There is something about collecting myself… so I can expect to be collected and depend on the capacity to stop.
~Dr. Stephanie Crumpton
In this week’s episode of 3MMM, it is my delight to begin sharing a conversation with my friend and colleague in pastoral theology, Rev. Dr. Stephanie Crumpton, Associate Professor of Practical Theology at McCormick Theological Seminary. In the coming weeks, we will hear her wisdom about ministry with people who have experienced trauma and loss.
She will also share her research about caring for women and girls who live in the aftermath of trauma, domestic violence and rape, as well as what the path of recovery from trauma looks like. We will also get a preview of her new book, considering how to support activists in their work. And today we are starting with Dr. Crumpton’s insights about self care in community.

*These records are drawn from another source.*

(** The loop when the property stays unset, nobody aborts and every sleep
    runs its time: from [k] half seconds it takes the [20 - k] sleeps that
    are left.  [down] holds of the worlds the loop goes through. *)
Lemma wait_for_service_full (prop : string) (down : W -> Prop) (n : nat) :
  (forall w : W, down w ->
     exists w' : W, getProperty env prop w = (Ok "", w') /\ down w') ->
  (forall w : W, down w ->
     exists w' : W, abortRequested env w = (false, w') /\ down w') ->
  (forall w : W, down w ->
     exists w' : W, waitForAbort env poll_interval w = (false, w') /\ down w') ->
  forall (k fuel : nat) (sec : Q) (s : state W),
    down (world s) ->
    (k + n = 20)%nat ->
    sec == inject_Z (Z.of_nat k) * poll_interval ->
    exists (sec' : Q) (s' : state W) (evs : list event),
      wait_for_service env (S n + fuel) prop sec s = (Ret sec', s')
      /\ sec' == limit_sec
      /\ trace s' = trace s ++ evs
      /\ polls evs = S n
      /\ waits evs = n.
Proof.
  intros Hunset Hnoabort Hsleep.
  induction n as [| n IH]; intros k fuel sec s Hdown Hk Hsec.
  - destruct (Hunset (world s) Hdown) as (w & Hread & _).
    assert (k = 20%nat) by lia. subst k.
    exists sec, (record (EvGetProperty prop) s w), [EvGetProperty prop].
    split.
    + cbn [Nat.add wait_for_service]. unfold bind at 1.
      unfold _get_service_status, try_except, bind, call. rewrite Hread. cbn.
      rewrite (limit_reached sec Hsec). reflexivity.
    + split; [rewrite Hsec; reflexivity |]. repeat split.
  - destruct (Hunset (world s) Hdown) as (w & Hread & Hdown1).
    set (s1 := record (EvGetProperty prop) s w).
    destruct (Hnoabort w Hdown1) as (w2 & Habort & Hdown2).
    set (s2 := record EvAbortRequested s1 w2).
    destruct (Hsleep w2 Hdown2) as (w3 & Hwait & Hdown3).
    set (s3 := record (EvWaitForAbort poll_interval) s2 w3).
    destruct (IH (S k) fuel (sec + poll_interval)%Q s3 Hdown3 ltac:(lia)
                (next_half_second k sec Hsec))
      as (sec' & s' & evs & Hrun & Hsec' & Htrace & Hpolls & Hwaits).
    exists sec', s', ([EvGetProperty prop; EvAbortRequested; EvWaitForAbort poll_interval] ++ evs).
    split.
    + change (S (S n) + fuel)%nat with (S (S n + fuel)).
      cbn [wait_for_service]. unfold bind at 1.
      unfold _get_service_status, try_except, bind at 1, call. rewrite Hread. cbn [String.eqb].
      unfold ret at 1. fold s1. unfold bind at 1. cbn [lift py_get].
      cbn [py_eq_str default]. rewrite lookup_empty. cbn [default py_eq_str].
      rewrite (limit_not_reached k sec ltac:(lia) Hsec).
      unfold bind at 1. unfold query at 1. change (world s1) with w. rewrite Habort. fold s2.
      unfold bind at 1. unfold query at 1. change (world s2) with w2. rewrite Hwait. fold s3.
      exact Hrun.
    + split; [exact Hsec' |]. split.
      * rewrite Htrace. cbn. rewrite <- !app_assoc. reflexivity.
      * unfold polls, waits in *. cbn. split; lia.
Qed.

#selfcare in this time of #pandemic + #protests is essential for maintaining energy & focus. Don't go it alone! Find and embrace self care IN community.

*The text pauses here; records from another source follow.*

(** C5, as amended: for the empty password the entropy is exactly 0.0 and,
    for a throughput [ops > 0], both average crack times are
    [1 / ops / 2] seconds (that is [2^0 / ops / 2], the same for both
    adversaries), which is more than 0 for every finite throughput; a
    safety percentage is 0 whenever the crack time is at most one second,
    as it is for every throughput of at least 4 operations per second. *)
Theorem empty_password_pipeline :
  forall P : Platform,
    estimate_entropy P [] = Ok 0%float /\
    (forall ops : float,
       (0 <? ops)%float = true ->
       classical_time_seconds P 0 ops true = Ok (1 / ops / 2)%float /\
       grover_time_seconds P 0 ops true = Ok (1 / ops / 2)%float) /\
    (forall ops : float,
       is_finite ops = true -> (0 <? ops)%float = true ->
       (0 <? 1 / ops / 2)%float = true) /\
    (forall t : float,
       (t <=? 1)%float = true -> time_to_percent_years P t = Ok 0%Z) /\
    (forall ops : float,
       (4 <=? ops)%float = true ->
       time_to_percent_years P (1 / ops / 2)%float = Ok 0%Z).
Proof.
  intros P.
  assert (Hpct : forall t : float,
             (t <=? 1)%float = true -> time_to_percent_years P t = Ok 0%Z).
  { intros t H. unfold time_to_percent_years. rewrite H. reflexivity. }
  split; [reflexivity|]. split; [|split; [|split]].
  - intros ops H. apply FloatOrder.ltb_not_leb in H.
    rewrite classical_time_unfold, grover_time_unfold by assumption.
    split; reflexivity.
  - exact FloatLower.inverse_half_positive.
  - exact Hpct.
  - intros ops H. apply Hpct, FloatLower.inverse_half_leb_one, H.
Qed.

(** ** Durations for people *)

Section HumanTime.
Local Open Scope float_scope.
Import FloatOrder.

Lemma fixed_digits_length (width : nat) (n : Z) :
  List.length (fixed_digits width n) = width.
Proof.
  revert n. induction width as [|w IH]; intros n; simpl; [reflexivity|].
  rewrite length_app, IH. simpl. lia.
Qed.

(** A finite number is rendered as a sign, an integer part, a point and
    exactly [places] digits. *)
Lemma format_f_shape (places : nat) (x : float) :
  is_finite x = true ->
  exists sign whole frac : str,
    PyFloat.format_f places x = sign ++ whole ++ lit "." ++ frac /\
    List.length frac = places.
Proof.
  rewrite is_finite_spec. unfold PyFloat.format_f, PyFloat.fixed_point.
  destruct (Prim2SF x) as [s|s| |s m e]; try discriminate; intros _;
    eexists _, _, _; (split; [reflexivity|apply fixed_digits_length]).
Qed.

Lemma human_time_nan (s : float) :
  is_nan s = true -> human_time s = Ok infinity_symbol.
Proof.
  intros H. unfold human_time.
  change (PyFloat.neb s s) with (is_nan s). rewrite H. reflexivity.
Qed.

(** The tests of [human_time] for a number in [[lo, hi)]: it is neither a
    NaN nor infinity. *)
Lemma human_time_tests (s lo hi : float) :
  (lo <=? s) = true -> (s <? hi) = true ->
  PyFloat.neb s s || (s =? infinity) = false.
Proof.
  intros Hlo Hhi. change (PyFloat.neb s s) with (is_nan s).
  rewrite (leb_not_nan_r lo s Hlo), (ltb_not_infinity s hi Hhi). reflexivity.
Qed.

Lemma human_time_subsecond (s : float) :
  (s <? 1) = true ->
  human_time s = Ok (PyFloat.format_f 3 s ++ lit " s").
Proof.
  intros H. unfold human_time. change (PyFloat.neb s s) with (is_nan s).
  rewrite (ltb_not_nan_l s 1 H), (ltb_not_infinity s 1 H), H. reflexivity.
Qed.

Lemma human_time_seconds (s : float) :
  (1 <=? s) = true -> (s <? 60) = true ->
  human_time s = Ok (PyFloat.format_f 2 s ++ lit " s").
Proof.
  intros Hlo Hhi. unfold human_time.
  rewrite (human_time_tests s 1 60 Hlo Hhi), (leb_not_ltb 1 s Hlo), Hhi.
  reflexivity.
Qed.

Lemma human_time_minutes (s : float) :
  (60 <=? s) = true -> (s <? 3600) = true ->
  human_time s = Ok (PyFloat.format_f 2 (s / 60) ++ lit " min").
Proof.
  intros Hlo Hhi. unfold human_time.
  rewrite (human_time_tests s 60 3600 Hlo Hhi).
  rewrite (leb_leb_not_ltb 1 60 s eq_refl Hlo), (leb_not_ltb 60 s Hlo), Hhi.
  reflexivity.
Qed.

Lemma human_time_hours (s : float) :
  (3600 <=? s) = true -> (s <? 86400) = true ->
  human_time s = Ok (PyFloat.format_f 2 (s / 3600) ++ lit " hr").
Proof.
  intros Hlo Hhi. unfold human_time.
  rewrite (human_time_tests s 3600 86400 Hlo Hhi).
  rewrite (leb_leb_not_ltb 1 3600 s eq_refl Hlo).
  rewrite (leb_leb_not_ltb 60 3600 s eq_refl Hlo).
  rewrite (leb_not_ltb 3600 s Hlo), Hhi.
  reflexivity.
Qed.

Lemma human_time_days (s : float) :
  (86400 <=? s) = true -> (s <? 31536000) = true ->
  human_time s = Ok (PyFloat.format_f 2 (s / 86400) ++ lit " days").
Proof.
  intros Hlo Hhi. unfold human_time.
  rewrite (human_time_tests s 86400 31536000 Hlo Hhi).
  rewrite (leb_leb_not_ltb 1 86400 s eq_refl Hlo).
  rewrite (leb_leb_not_ltb 60 86400 s eq_refl Hlo).
  rewrite (leb_leb_not_ltb 3600 86400 s eq_refl Hlo).
  rewrite (leb_not_ltb 86400 s Hlo), Hhi.
  reflexivity.
Qed.

Lemma human_time_years (s : float) :
  (31536000 <=? s) = true -> (s <? infinity) = true ->
  human_time s = Ok (PyFloat.format_f 2 (s / 31536000) ++ lit " years").
Proof.
  intros Hlo Hhi. unfold human_time.
  rewrite (human_time_tests s 31536000 infinity Hlo Hhi).
  rewrite (leb_leb_not_ltb 1 31536000 s eq_refl Hlo).
  rewrite (leb_leb_not_ltb 60 31536000 s eq_refl Hlo).
  rewrite (leb_leb_not_ltb 3600 31536000 s eq_refl Hlo).
  rewrite (leb_leb_not_ltb 86400 31536000 s eq_refl Hlo).
  rewrite (leb_not_ltb 31536000 s Hlo).
  reflexivity.
Qed.

End HumanTime.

Thank you, Dr. Stephanie Crumpton of @McCormickSem! #3MMM #practiceofministry pic.twitter.com/weWOUlNRIR
— Three Minute Ministry Mentor (@3MinuteMin) June 15, 2020
She is not only a pastoral theologian and associate professor of practical theology, she is also a yoga instructor. In this week’s episode she shares with us how she learned about the importance of breath, collecting herself each day, and silence. Through her community of yoga practice she has deepened her sense of self care.
Communities and Self Care
In this current cultural moment, ministers, chaplains, activists and pastors are facing some of the most demanding circumstances imaginable. Even as governors attempt to jumpstart the economy, new cases of coronavirus continue to climb. The deaths from Covid-19 are unjustly high among people of color and indigenous people of North America, undocumented people living in the U.S., and the elderly, particularly those living in long-term care facilities.

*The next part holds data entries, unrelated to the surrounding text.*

(** * Verifiable-credential wallet: proof options, linked-data proofs,
      presentation assembly, verification and profile creation.

    Shallow embedding of the wallet of package [wallet].  Go functions
    that return [(T, error)] become state transformers over a
    [World] returning [error + T]; pointer arguments that the code mutates
    ([*ProofOptions], the [provable] document) are returned in their updated
    form.  The collaborators the wallet is handed (storage provider, VDR,
    crypto, the [verifiable] document package) are gathered in one record. *)

From stdpp Require Import gmap strings list.

Open Scope string_scope.

(** ** Go errors *)

Module GoError.

(** [errors.New] / [fmt.Errorf] without a verb build an [errorString];
    [fmt.Errorf("msg: %w", err)] wraps its cause. *)
Inductive error : Type :=
| errorString (msg : string)
| wrapError (msg : string) (cause : error).

Fixpoint Error (e : error) : string :=
  match e with
  | errorString msg => msg
  | wrapError msg cause => msg ++ ": " ++ Error cause
  end.

(** [errors.Unwrap] iterated to the innermost error. *)
Fixpoint rootCause (e : error) : error :=
  match e with
  | errorString _ => e
  | wrapError _ cause => rootCause cause
  end.

End GoError.
Export GoError.

(** ** Data model *)

(** [json.RawMessage] is a byte slice. *)
Definition RawMessage : Type := list Byte.byte.

(** Proof types. *)
Definition Ed25519Signature2018 : string := "Ed25519Signature2018".
Definition JSONWebSignature2020 : string := "JsonWebSignature2020".
Definition BbsBlsSignature2020 : string := "BbsBlsSignature2020".

(** miscellaneous constants. *)
Definition bbsContext : string := "https://w3id.org/security/bbs/v1".

(** [verifiable.SignatureRepresentation]. *)
Inductive SignatureRepresentation : Type :=
| SignatureProofValue
| SignatureJWS.

(** [did.VerificationRelationship]. *)
Inductive VerificationRelationship : Type :=
| VerificationRelationshipGeneral
| Authentication
| AssertionMethod
| CapabilityDelegation
| CapabilityInvocation
| KeyAgreement.

Definition defaultSignatureRepresentation : SignatureRepresentation := SignatureJWS.

(** The Go map [supportedRelationships]; indexing a Go map at a missing key
    yields the zero value, here the empty string. *)
Definition supportedRelationshipsTable : list (VerificationRelationship * string) :=
  [ (Authentication, "authentication");
    (AssertionMethod, "assertionMethod") ].

#[global] Instance VerificationRelationship_eq_dec : EqDecision VerificationRelationship.
Proof. solve_decision. Defined.

Fixpoint mapIndex (tbl : list (VerificationRelationship * string))
         (k : VerificationRelationship) : string :=
  match tbl with
  | [] => ""
  | (k', v) :: rest => if decide (k' = k) then v else mapIndex rest k
  end.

Even as protests continue in cities across the US this week, demanding justice and dignity for black lives, we are also hearing about new cases of unjust deaths emerging daily. If we are going to do the work of advocating for change, we cannot lose sight of our need for self care. And if we are going to maintain energy for everything from protests to pastoral care, then we need to stay connected with our communities. Thus, we need mutual support and encouragement toward self care for the long-term. As Dr. Crumpton points out, self care is not merely a solitary practice. It is something we need to learn and do in community.
While Dr. Crumpton was learning to be a yoga instructor she learned something important about breath work. “And when you are empty of breath…?” Hear what she learned to do when empty of breath:
Watch to learn the kind of lessons Dr. Crumpton takes “off the mat,” lessons that sustain her in her teaching, research, writing, and supporting ministers and activists.
Perhaps you are searching for the right self care or sabbath practices for your life right now? Dr. Crumpton has shared many, and there are many more, which we explored in Season One of 3MMM. Doing the hard work of pandemic pastoring and supporting the movement for black lives and the work of racial justice mean we need both community and self care. Thank you for your work in the world, and for joining us in these important conversations.